Stored data entries
◇ ◇ ◇ ◇ ◇
Lemma leads_wakeIdentify : leads on false (fun r => at_ (identified true mice_only r)) true wakeIdentify.
Proof.
  apply (talk_leads_mono (at_ (before true mice_only)) _ _ (fun r => at_ (identified true mice_only r))); [apply before_on|done|].
  unfold wakeIdentify. eapply leads_asks; [apply asks_waitAlps|intros _ _].
  eapply (leads_moves _ _ _ true); [apply moves_lock; exact _|intros _]. eapply leads_asks; [apply asks_resetMouseAlps|intros _ _].
  by apply (leads_identify n p Hp true mice_only).
Qed.

Lemma leads_resetIdentify : leads on false (fun r => at_ (identified true mice_only r)) true resetIdentify.
Proof.
  apply (talk_leads_mono (at_ (before true mice_only)) _ _ (fun r => at_ (identified true mice_only r))); [apply before_on|done|].
  unfold resetIdentify. eapply leads_asks; [apply asks_aside; [apply blind_before|done|done]|intros _ _].
  eapply (leads_moves _ _ _ true); [apply moves_lock; exact _|intros _]. eapply leads_asks; [apply asks_resetMouseAlps|intros _ _].
  eapply leads_asks; [apply asks_waitAlps|intros _ _]. by apply (leads_identify n p Hp true mice_only).
Qed.

(** An identification that leaves a version that can be started. *)
Definition restarts (r : AlpsReturn) (d : ApplePS2ALPSGlidePoint) : Prop := at_ (identified true mice_only r) d /\ startable d = true.

Lemma leads_initTouchPad r : leads (restarts r) true (fun _ => on) true initTouchPad.
Proof.
  unfold initTouchPad. eapply (leads_moves _ _ (at_ (ready fresh_mice)) true).
  { apply moves_dset; [|done]. intros d [[[H1 H2 H3 H4 H5 H6 H7 H8 H9 [J1 J2 J3 J4]] [[[A1 A2 A3] [E1 E2]] _]] Hs].
    pose proof (al_ring _ _ _ H7) as [Hl _ _]. split.
    - by split.
    - split; [by split|]. split; [by apply E1|]. split; [by split|exact Hs]. }
  intros _. eapply talk_leads_bind; [exact (leads_init n p Hp fresh_mice fresh_mice_fresh true)|]. intros r1. cbv beta.
  apply leads_ret. intros d [Hd (K1 & K2 & [_ K3] & K4)]. by split.
Qed.

(** What follows an identification. *)
Lemma wp_restart (m : C AlpsReturn) w : leads on false (fun r => at_ (identified true mice_only r)) true m -> good on false w ->
  (forall w' r, m w = Ok (w', r) -> startable (self w') = true) ->
  wp (m ;; initTouchPad ;; onController bus_unlock) (fun _ w' => good on false w') w.
Proof.
  intros Hm Hw Hs. apply wp_bind. pose proof (Hm w Hw) as H1. unfold wp in H1 |- *. destruct (m w) as [[w1 r]| |] eqn:E; [|done..].
  assert (H2 : good (restarts r) true w1) by (destruct H1; split; try done; split; [done|by apply (Hs w1 r)]).
  apply (talk_leads_bind (restarts r) true (fun _ => on) true (fun _ => on) false initTouchPad (fun _ => onController bus_unlock)); [| |exact H2].
  - exact (leads_initTouchPad r).
  - intros u. apply (moves_unlock on).
Qed.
◇ ◇ ◇ ◇ ◇
> **What the task requires**: Please retype, exactly as written, every line from the line containing "assert (H2 : good" through the last line of the records above, including both of those lines, and nothing else.

> **Task result**:
  assert (H2 : good (restarts r) true w1) by (destruct H1; split; try done; split; [done|by apply (Hs w1 r)]).
  apply (talk_leads_bind (restarts r) true (fun _ => on) true (fun _ => on) false initTouchPad (fun _ => onController bus_unlock)); [| |exact H2].
  - exact (leads_initTouchPad r).
  - intros u. apply (moves_unlock on).
Qed.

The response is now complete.